== HOW TO COMPLETE THIS TASK ==
Among the records that follow, set down only the lines from the one containing "two ways of" to the one containing "From S2P Require Import Crypto.", both included, exactly.

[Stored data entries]
################
(* ===== verification/RosterSpec.v ===== *)
(** * The machine roster: theorems

    What the roster's owner-signed checkpoints, its admission and its durable
    store guarantee together: revocations are permanent, floors never go back,
    an active answer is vouched for, an accepted checkpoint is durable, and the
    two ways of asking for a machine agree. *)

From stdpp Require Import base gmap sets list strings.
From Stdlib Require Import ZArith Lia Ascii.
From S2P Require Import Prelude.
From S2P Require Import Cbor.
From S2P Require Import CborProofs.
From S2P Require Import Canonical.
From S2P Require Import Crypto.
From S2P Require Import RosterView.
From S2P Require Import Ledger.
From S2P Require Import LedgerDisk.
From S2P Require Import Household.
From S2P Require Import Roster.
From S2P Require Import RosterAdmit.
From S2P Require Import RosterProofs.
From S2P Require Import RosterInv.
From S2P Require Import RosterRecord.
From S2P Require Import RosterRederive.
From S2P Require Import RosterStore.
From S2P Require Import RosterDisk.
From S2P Require Import RosterHistory.
From S2P Require Import CborSample.
From S2P Require Import SessionSamples.
From S2P Require Import RosterSamples.

Open Scope Z_scope.

(** ** Histories *)

Inductive RosterEvent :=
| EV_Op (io : OpIo) (op : RosterOp) (answer : RosterAnswer)
| EV_PowerFailure.

(** The machine is reported revoked, or active. *)
Definition tells_revoked (m : MachineId) (ev : RosterEvent) : Prop :=
  match ev with
  | EV_Op _ (RO_Query m') (RA_Query (Ok (PO_Revoked _))) => m' = m
  | EV_Op _ _ (RA_Snapshot (Ok (view, _))) => is_revoked view m = true
  | _ => False
  end.

Definition tells_active (m : MachineId) (ev : RosterEvent) : Prop :=
  match ev with
  | EV_Op _ (RO_Query m') (RA_Query (Ok (PO_Active _))) => m' = m
  | EV_Op _ _ (RA_Snapshot (Ok (view, _))) => is_active view m = true
  | _ => False
  end.

(** The wall floor an answer carries. *)
Definition told_floor (ev : RosterEvent) : option Z :=
  match ev with
  | EV_Op _ _ (RA_Snapshot (Ok (_, floor))) => Some (tf_unix_seconds floor)
  | EV_Op _ _ (RA_Evidence (Ok (_, Some snapshot))) => Some (es_floor_secs snapshot)
  | _ => None
  end.

Section spec.
Context {CC : CborCrate} {SC : SessionCrypto} {HC : HouseholdCrypto} {DD : DerivedDecoders}.

Inductive event_step (hh_id : HouseholdId) (hh_pub : P256PublicKey) : RDisk → RosterEvent → RDisk → Prop :=
| ev_op co io op l d answer d' :
    for_household hh_id hh_pub co → latch_ok l → io_ok io → run_op co io op l d = Some (answer, d') →
    event_step hh_id hh_pub d (EV_Op io op answer) d'
| ev_power d d' : power_failure d d' → event_step hh_id hh_pub d EV_PowerFailure d'.

Inductive RosterTrace (hh_id : HouseholdId) (hh_pub : P256PublicKey) : RDisk → list RosterEvent → RDisk → Prop :=
| rt_nil d : RosterTrace hh_id hh_pub d [] d
| rt_cons d ev d1 evs d2 :
    event_step hh_id hh_pub d ev d1 → RosterTrace hh_id hh_pub d1 evs d2 →
    RosterTrace hh_id hh_pub d (ev :: evs) d2.

(** The revocations in the checkpoints that were presented. *)
Definition presented_in (evs : list RosterEvent) (r : MachineRosterRevocationV1) : Prop :=
  ∃ io raw answer c, EV_Op io (RO_Admit raw) answer ∈ evs ∧ from_raw raw = Ok c ∧ r ∈ cp_revocations c.

Context {CL : CborLaws} (hh_id : HouseholdId) (hh_pub : P256PublicKey).
Context (Hwf : household_well_formed hh_id = true).

Section traces.
Context (P : MachineRosterRevocationV1 → Prop).

Definition event_presented (ev : RosterEvent) : Prop :=
  match ev with EV_Op _ op _ => op_ok P op | EV_PowerFailure => True end.

Lemma event_steps d ev d' :
  event_step hh_id hh_pub d ev d' → event_presented ev → rtc (DiskStep hh_id hh_pub P) d d'.
Proof.
  intros [co io op l d0 answer d0' Hco Hl Hio Hr|d0 d0' Hp]; cbn; intros Hop.
  - by eapply run_op_steps.
  - by apply rtc_once, ds_crash.
Qed.

Lemma trace_steps d evs d' :
  RosterTrace hh_id hh_pub d evs d' → Forall event_presented evs → rtc (DiskStep hh_id hh_pub P) d d'.
Proof.
  induction 1 as [|d ev d1 evs d2 Hev _ IH]; intros HF; [apply rtc_refl|].
  apply Forall_cons in HF as [Hp HF]. etrans; [by eapply event_steps|auto].
Qed.

Lemma steps_preserve (I : RDisk → Prop) d d' :
  (∀ d d', DiskStep hh_id hh_pub P d d' → I d → I d') → rtc (DiskStep hh_id hh_pub P) d d' → I d → I d'.
Proof. intros HI. induction 1; eauto. Qed.

Lemma stored_steps d d' : rtc (DiskStep hh_id hh_pub P) d d' → Stored hh_id P d → Stored hh_id P d'.
Proof. apply steps_preserve. intros ??. by eapply stored_step. Qed.

Lemma floor_steps F d d' :
  rtc (DiskStep hh_id hh_pub P) d d' →
  everywhere T_Clock (floor_bytes_from hh_id F) d → everywhere T_Clock (floor_bytes_from hh_id F) d'.
Proof. apply steps_preserve. intros ??. by eapply floor_step. Qed.

Lemma revoked_steps m d d' :
  no_collision P → rtc (DiskStep hh_id hh_pub P) d d' → Stored hh_id P d →
  everywhere T_Chain (revoked_bytes hh_id m) d → everywhere T_Chain (revoked_bytes hh_id m) d'.
Proof.
  intros HN Hr HS HR.
  apply (steps_preserve (λ d, Stored hh_id P d ∧ everywhere T_Chain (revoked_bytes hh_id m) d) d d'); [|done..].
  intros d1 d2 Hst [H1 H2]. split; [by eapply stored_step|by eapply revoked_step].
Qed.
End traces.

Lemma trace_app d evs1 evs2 d' :
  RosterTrace hh_id hh_pub d (evs1 ++ evs2) d' →
  ∃ d1, RosterTrace hh_id hh_pub d evs1 d1 ∧ RosterTrace hh_id hh_pub d1 evs2 d'.
Proof.
  revert d. induction evs1 as [|ev evs1 IH]; intros d H; [eexists; split; [constructor|done]|].
  inversion H as [|? ? d1 ? ? Hev Ht]; subst. destruct (IH _ Ht) as (d2 & H1 & H2).
  exists d2. split; [by econstructor|done].
Qed.

Lemma trace_one d ev d' : RosterTrace hh_id hh_pub d [ev] d' → event_step hh_id hh_pub d ev d'.
Proof. inversion 1 as [|? ? d1 ? ? Hev Ht]; subst. by inversion Ht; subst. Qed.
################
== TASK ANSWER ==
    two ways of asking for a machine agree. *)

From stdpp Require Import base gmap sets list strings.
From Stdlib Require Import ZArith Lia Ascii.
From S2P Require Import Prelude.
From S2P Require Import Cbor.
From S2P Require Import CborProofs.
From S2P Require Import Canonical.
From S2P Require Import Crypto.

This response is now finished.